### Aim of the task
Restate each entry below word for word, without skipping any.

### Available records
(** The item a key names is the one that was claimed. *)
Lemma update_first_key f (l : list memItem) i m :
  NoDup (mi_key <$> l) -> l !! i = Some m ->
  List.find (has_key (mi_key m)) l = Some m /\
  update_first (has_key (mi_key m)) f l = <[i := f m]> l.
Proof.
  revert i. induction l as [|x l IH]; intros i Hnd Hi; [done|].
  csimpl in Hnd. apply NoDup_cons in Hnd as [Hx Hnd].
  destruct i as [|i]; simplify_eq/=; unfold has_key in *; case_bool_decide as Hk; try done.
  - exfalso. apply Hx. rewrite Hk. apply list_elem_of_fmap. exists m. split; [done|].
    by eapply list_elem_of_lookup_2.
  - destruct (IH i Hnd Hi) as [-> ->]. done.
Qed.

(** The steps of [drive] that only touch this job's entry. *)
Lemma drive_S n w (p p' : mpool) w' :
  w <> Idle -> wstep w p = (w', p') -> drive (S n) w p = drive n w' p'.
Proof. intros Hw Hs. simpl. unfold bind. destruct w; try done; by rewrite Hs. Qed.

Lemma metric_if_store {A} (r : result err A) l (p : mpool) :
  p_store (metric_if r l p).2 = p_store p.
Proof. by destruct r. Qed.

Lemma claim_one id (p : mpool) b m i :
  p_store p !! id = Some b -> List.find is_pending (b_items b) = Some m ->
  update_first is_pending (set_item_status running) (b_items b) = <[i := set_item_status running m]> (b_items b) ->
  exists p1, wstep (Draining id) p = (Claimed id (with_track m), p1) /\
    p_store p1 = <[id := mkBundle (b_job b) (<[i := set_item_status running m]> (b_items b))]> (p_store p) /\
    p_up p1 = p_up p.
Proof.
  intros Hb Hf Hu. eexists. simpl. unfold runJob_claim, on_store, bind, ret, metric, modify. simpl.
  unfold MemStore.ClaimNextItem. rewrite Hb, Hf. simpl. split; [done|]. simpl. by rewrite Hu.
Qed.

(** The upstream part of one item changes at most that item's track_id. *)
Lemma process_one id (p : mpool) b i m it :
  p_store p !! id = Some b -> b_items b !! i = Some m -> NoDup (mi_key <$> b_items b) ->
  it_IdempotencyKey it = mi_key m ->
  exists n e p' m', (n <= 3)%nat /\
    (forall fuel, drive (n + fuel) (Claimed id it) p = drive fuel (Finished id (mi_key m) e) p') /\
    mi_key m' = mi_key m /\ mi_status m' = mi_status m /\
    p_store p' = <[id := mkBundle (b_job b) (<[i := m']> (b_items b))]> (p_store p).
Proof.
  intros Hb Hi Hnd Hk.
  assert (Hsame : p_store p = <[id := mkBundle (b_job b) (<[i := m]> (b_items b))]> (p_store p)).
  { rewrite list_insert_id by done. symmetry. apply insert_id. rewrite Hb. by destruct b. }
  assert (Hix : forall q it', it_IdempotencyKey it' = mi_key m ->
    exists q', wstep (Indexing id it') q = (Finished id (mi_key m) None, q') /\ p_store q' = p_store q).
  { intros q it' Hk'. simpl. rewrite <- Hk'. unfold processItem_index, bind, ret.
    destruct (AddSource up) as [add|]; [|by eexists]. destruct (_ && _); [|by eexists].
    eexists. simpl. split; [done|]. by rewrite metric_if_store. }
  destruct (bool_decide (it_TrackID it = ""%string)) eqn:Ht.
  - destruct (CreateMemory up (runItem_timeout cfg) (it_IdempotencyKey it) (it_Text it)
               (it_Metadata it) (p_up p)) as [r u'] eqn:Hr.
    destruct r as [cid|e].
    + set (it' := mkItem (it_IdempotencyKey it) (it_Text it) (it_Metadata it) cid).
      set (p1 := mkPool (p_store p) u' (p_notify p) (p_metrics p)).
      set (p2 := mkPool (<[id := mkBundle (b_job b) (<[i := set_item_track cid m]> (b_items b))]> (p_store p))
                        u' (p_notify p) (p_metrics p)).
      destruct (Hix p2 it' Hk) as (p3 & H3 & Hs3).
      exists 3%nat, None, p3, (set_item_track cid m). split; [lia|]. split; [|by rewrite Hs3].
      intros fuel. simpl Nat.add.
      rewrite (drive_S _ _ p p1 (Created id it')); [|done|].
      2:{ simpl. unfold processItem_create, bind, ret, on_up. by rewrite Ht, Hr. }
      rewrite (drive_S _ _ p1 p2 (Indexing id it')); [|done|].
      2:{ simpl. unfold processItem_track, bind, ret, on_store. simpl.
          unfold MemStore.SetItemTrackID. rewrite Hb. simpl. rewrite Hk.
          by destruct (update_first_key (set_item_track cid) _ _ _ Hnd Hi) as [_ ->]. }
      by apply drive_S.
    + exists 1%nat, (Some e), (mkPool (p_store p) u' (p_notify p) (p_metrics p)), m.
      split; [lia|]. split; [|done]. intros fuel. simpl Nat.add. apply drive_S; [done|].
      simpl. unfold processItem_create, bind, ret, on_up. by rewrite Ht, Hr, Hk.
  - destruct (Hix p it Hk) as (p3 & H3 & Hs3).
    exists 2%nat, None, p3, m. split; [lia|]. split; [|by rewrite Hs3].
    intros fuel. simpl Nat.add. rewrite (drive_S _ _ p p (Indexing id it)); [|done|].
    2:{ simpl. unfold processItem_create. by rewrite Ht. }
    by apply drive_S.
Qed.

(** The mark moves the item and the counter together. *)
Lemma mark_one id (p : mpool) b i m e :
  p_store p !! id = Some b -> b_items b !! i = Some m -> NoDup (mi_key <$> b_items b) ->
  item_terminal (mi_status m) = false ->
  exists p', wstep (Finished id (mi_key m) e) p = (Draining id, p') /\
    p_store p' = <[id := mkBundle (bump now (mkItemError (mi_key m) <$> (Error <$> e)) (b_job b))
                          (<[i := finish_item (Error <$> e) m]> (b_items b))]> (p_store p) /\
    p_up p' = p_up p.
Proof.
  intros Hb Hi Hnd Hm. destruct (update_first_key (finish_item (Error <$> e)) _ _ _ Hnd Hi) as [Hf Hu].
  eexists. simpl. unfold runJob_mark, on_store, bind, ret, metric_if, metric, modify. simpl.
  unfold MemStore.MarkItemDoneAndProgress. rewrite Hb, Hf, Hm, Hu. simpl. by split.
Qed.

Lemma drainable_cycle id b b1 i m m' e :
  drainable id b -> b_items b !! i = Some m -> mi_status m = pending ->
  mi_key m' = mi_key m ->
  b1 = mkBundle (bump now (mkItemError (mi_key m) <$> (Error <$> e)) (b_job b))
         (<[i := finish_item (Error <$> e) m']> (b_items b)) ->
  drainable id b1 /\ count is_pending (b_items b1) = count is_pending (b_items b) - 1.
Proof.
  intros [] Hi Hm Hk ->. split; [constructor|]; simpl.
  - by rewrite bump_ID.
  - by destruct e.
  - rewrite list_fmap_insert, mi_key_finish, Hk. rewrite list_insert_id; [done|].
    by rewrite list_lookup_fmap, Hi.
  - rewrite (count_insert _ _ _ _ _ Hi). unfold is_done in *. rewrite Hm.
    destruct e; simpl; lia.
  - rewrite (count_insert _ _ _ _ _ Hi). unfold is_failed in *. rewrite Hm.
    destruct e; simpl; lia.
  - rewrite length_insert. by destruct e.
  - rewrite (count_insert _ _ _ _ _ Hi). unfold is_running in *. rewrite Hm.
    destruct e; simpl; lia.
  - rewrite (count_insert _ _ _ _ _ Hi). unfold is_pending. rewrite Hm.
    destruct e; simpl; lia.
Qed.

### Task solution
(** The item a key names is the one that was claimed. *)
Lemma update_first_key f (l : list memItem) i m :
  NoDup (mi_key <$> l) -> l !! i = Some m ->
  List.find (has_key (mi_key m)) l = Some m /\
  update_first (has_key (mi_key m)) f l = <[i := f m]> l.
Proof.
  revert i. induction l as [|x l IH]; intros i Hnd Hi; [done|].
  csimpl in Hnd. apply NoDup_cons in Hnd as [Hx Hnd].
  destruct i as [|i]; simplify_eq/=; unfold has_key in *; case_bool_decide as Hk; try done.
  - exfalso. apply Hx. rewrite Hk. apply list_elem_of_fmap. exists m. split; [done|].
    by eapply list_elem_of_lookup_2.
  - destruct (IH i Hnd Hi) as [-> ->]. done.
Qed.

(** The steps of [drive] that only touch this job's entry. *)
Lemma drive_S n w (p p' : mpool) w' :
  w <> Idle -> wstep w p = (w', p') -> drive (S n) w p = drive n w' p'.
Proof. intros Hw Hs. simpl. unfold bind. destruct w; try done; by rewrite Hs. Qed.

Lemma metric_if_store {A} (r : result err A) l (p : mpool) :
  p_store (metric_if r l p).2 = p_store p.
Proof. by destruct r. Qed.

Lemma claim_one id (p : mpool) b m i :
  p_store p !! id = Some b -> List.find is_pending (b_items b) = Some m ->
  update_first is_pending (set_item_status running) (b_items b) = <[i := set_item_status running m]> (b_items b) ->
  exists p1, wstep (Draining id) p = (Claimed id (with_track m), p1) /\
    p_store p1 = <[id := mkBundle (b_job b) (<[i := set_item_status running m]> (b_items b))]> (p_store p) /\
    p_up p1 = p_up p.
Proof.
  intros Hb Hf Hu. eexists. simpl. unfold runJob_claim, on_store, bind, ret, metric, modify. simpl.
  unfold MemStore.ClaimNextItem. rewrite Hb, Hf. simpl. split; [done|]. simpl. by rewrite Hu.
Qed.

(** The upstream part of one item changes at most that item's track_id. *)
Lemma process_one id (p : mpool) b i m it :
  p_store p !! id = Some b -> b_items b !! i = Some m -> NoDup (mi_key <$> b_items b) ->
  it_IdempotencyKey it = mi_key m ->
  exists n e p' m', (n <= 3)%nat /\
    (forall fuel, drive (n + fuel) (Claimed id it) p = drive fuel (Finished id (mi_key m) e) p') /\
    mi_key m' = mi_key m /\ mi_status m' = mi_status m /\
    p_store p' = <[id := mkBundle (b_job b) (<[i := m']> (b_items b))]> (p_store p).
Proof.
  intros Hb Hi Hnd Hk.
  assert (Hsame : p_store p = <[id := mkBundle (b_job b) (<[i := m]> (b_items b))]> (p_store p)).
  { rewrite list_insert_id by done. symmetry. apply insert_id. rewrite Hb. by destruct b. }
  assert (Hix : forall q it', it_IdempotencyKey it' = mi_key m ->
    exists q', wstep (Indexing id it') q = (Finished id (mi_key m) None, q') /\ p_store q' = p_store q).
  { intros q it' Hk'. simpl. rewrite <- Hk'. unfold processItem_index, bind, ret.
    destruct (AddSource up) as [add|]; [|by eexists]. destruct (_ && _); [|by eexists].
    eexists. simpl. split; [done|]. by rewrite metric_if_store. }
  destruct (bool_decide (it_TrackID it = ""%string)) eqn:Ht.
  - destruct (CreateMemory up (runItem_timeout cfg) (it_IdempotencyKey it) (it_Text it)
               (it_Metadata it) (p_up p)) as [r u'] eqn:Hr.
    destruct r as [cid|e].
    + set (it' := mkItem (it_IdempotencyKey it) (it_Text it) (it_Metadata it) cid).
      set (p1 := mkPool (p_store p) u' (p_notify p) (p_metrics p)).
      set (p2 := mkPool (<[id := mkBundle (b_job b) (<[i := set_item_track cid m]> (b_items b))]> (p_store p))
                        u' (p_notify p) (p_metrics p)).
      destruct (Hix p2 it' Hk) as (p3 & H3 & Hs3).
      exists 3%nat, None, p3, (set_item_track cid m). split; [lia|]. split; [|by rewrite Hs3].
      intros fuel. simpl Nat.add.
      rewrite (drive_S _ _ p p1 (Created id it')); [|done|].
      2:{ simpl. unfold processItem_create, bind, ret, on_up. by rewrite Ht, Hr. }
      rewrite (drive_S _ _ p1 p2 (Indexing id it')); [|done|].
      2:{ simpl. unfold processItem_track, bind, ret, on_store. simpl.
          unfold MemStore.SetItemTrackID. rewrite Hb. simpl. rewrite Hk.
          by destruct (update_first_key (set_item_track cid) _ _ _ Hnd Hi) as [_ ->]. }
      by apply drive_S.
    + exists 1%nat, (Some e), (mkPool (p_store p) u' (p_notify p) (p_metrics p)), m.
      split; [lia|]. split; [|done]. intros fuel. simpl Nat.add. apply drive_S; [done|].
      simpl. unfold processItem_create, bind, ret, on_up. by rewrite Ht, Hr, Hk.
  - destruct (Hix p it Hk) as (p3 & H3 & Hs3).
    exists 2%nat, None, p3, m. split; [lia|]. split; [|by rewrite Hs3].
    intros fuel. simpl Nat.add. rewrite (drive_S _ _ p p (Indexing id it)); [|done|].
    2:{ simpl. unfold processItem_create. by rewrite Ht. }
    by apply drive_S.
Qed.

(** The mark moves the item and the counter together. *)
Lemma mark_one id (p : mpool) b i m e :
  p_store p !! id = Some b -> b_items b !! i = Some m -> NoDup (mi_key <$> b_items b) ->
  item_terminal (mi_status m) = false ->
  exists p', wstep (Finished id (mi_key m) e) p = (Draining id, p') /\
    p_store p' = <[id := mkBundle (bump now (mkItemError (mi_key m) <$> (Error <$> e)) (b_job b))
                          (<[i := finish_item (Error <$> e) m]> (b_items b))]> (p_store p) /\
    p_up p' = p_up p.
Proof.
  intros Hb Hi Hnd Hm. destruct (update_first_key (finish_item (Error <$> e)) _ _ _ Hnd Hi) as [Hf Hu].
  eexists. simpl. unfold runJob_mark, on_store, bind, ret, metric_if, metric, modify. simpl.
  unfold MemStore.MarkItemDoneAndProgress. rewrite Hb, Hf, Hm, Hu. simpl. by split.
Qed.

Lemma drainable_cycle id b b1 i m m' e :
  drainable id b -> b_items b !! i = Some m -> mi_status m = pending ->
  mi_key m' = mi_key m ->
  b1 = mkBundle (bump now (mkItemError (mi_key m) <$> (Error <$> e)) (b_job b))
         (<[i := finish_item (Error <$> e) m']> (b_items b)) ->
  drainable id b1 /\ count is_pending (b_items b1) = count is_pending (b_items b) - 1.
Proof.
  intros [] Hi Hm Hk ->. split; [constructor|]; simpl.
  - by rewrite bump_ID.
  - by destruct e.
  - rewrite list_fmap_insert, mi_key_finish, Hk. rewrite list_insert_id; [done|].
    by rewrite list_lookup_fmap, Hi.
  - rewrite (count_insert _ _ _ _ _ Hi). unfold is_done in *. rewrite Hm.
    destruct e; simpl; lia.
  - rewrite (count_insert _ _ _ _ _ Hi). unfold is_failed in *. rewrite Hm.
    destruct e; simpl; lia.
  - rewrite length_insert. by destruct e.
  - rewrite (count_insert _ _ _ _ _ Hi). unfold is_running in *. rewrite Hm.
    destruct e; simpl; lia.
  - rewrite (count_insert _ _ _ _ _ Hi). unfold is_pending. rewrite Hm.
    destruct e; simpl; lia.
Qed.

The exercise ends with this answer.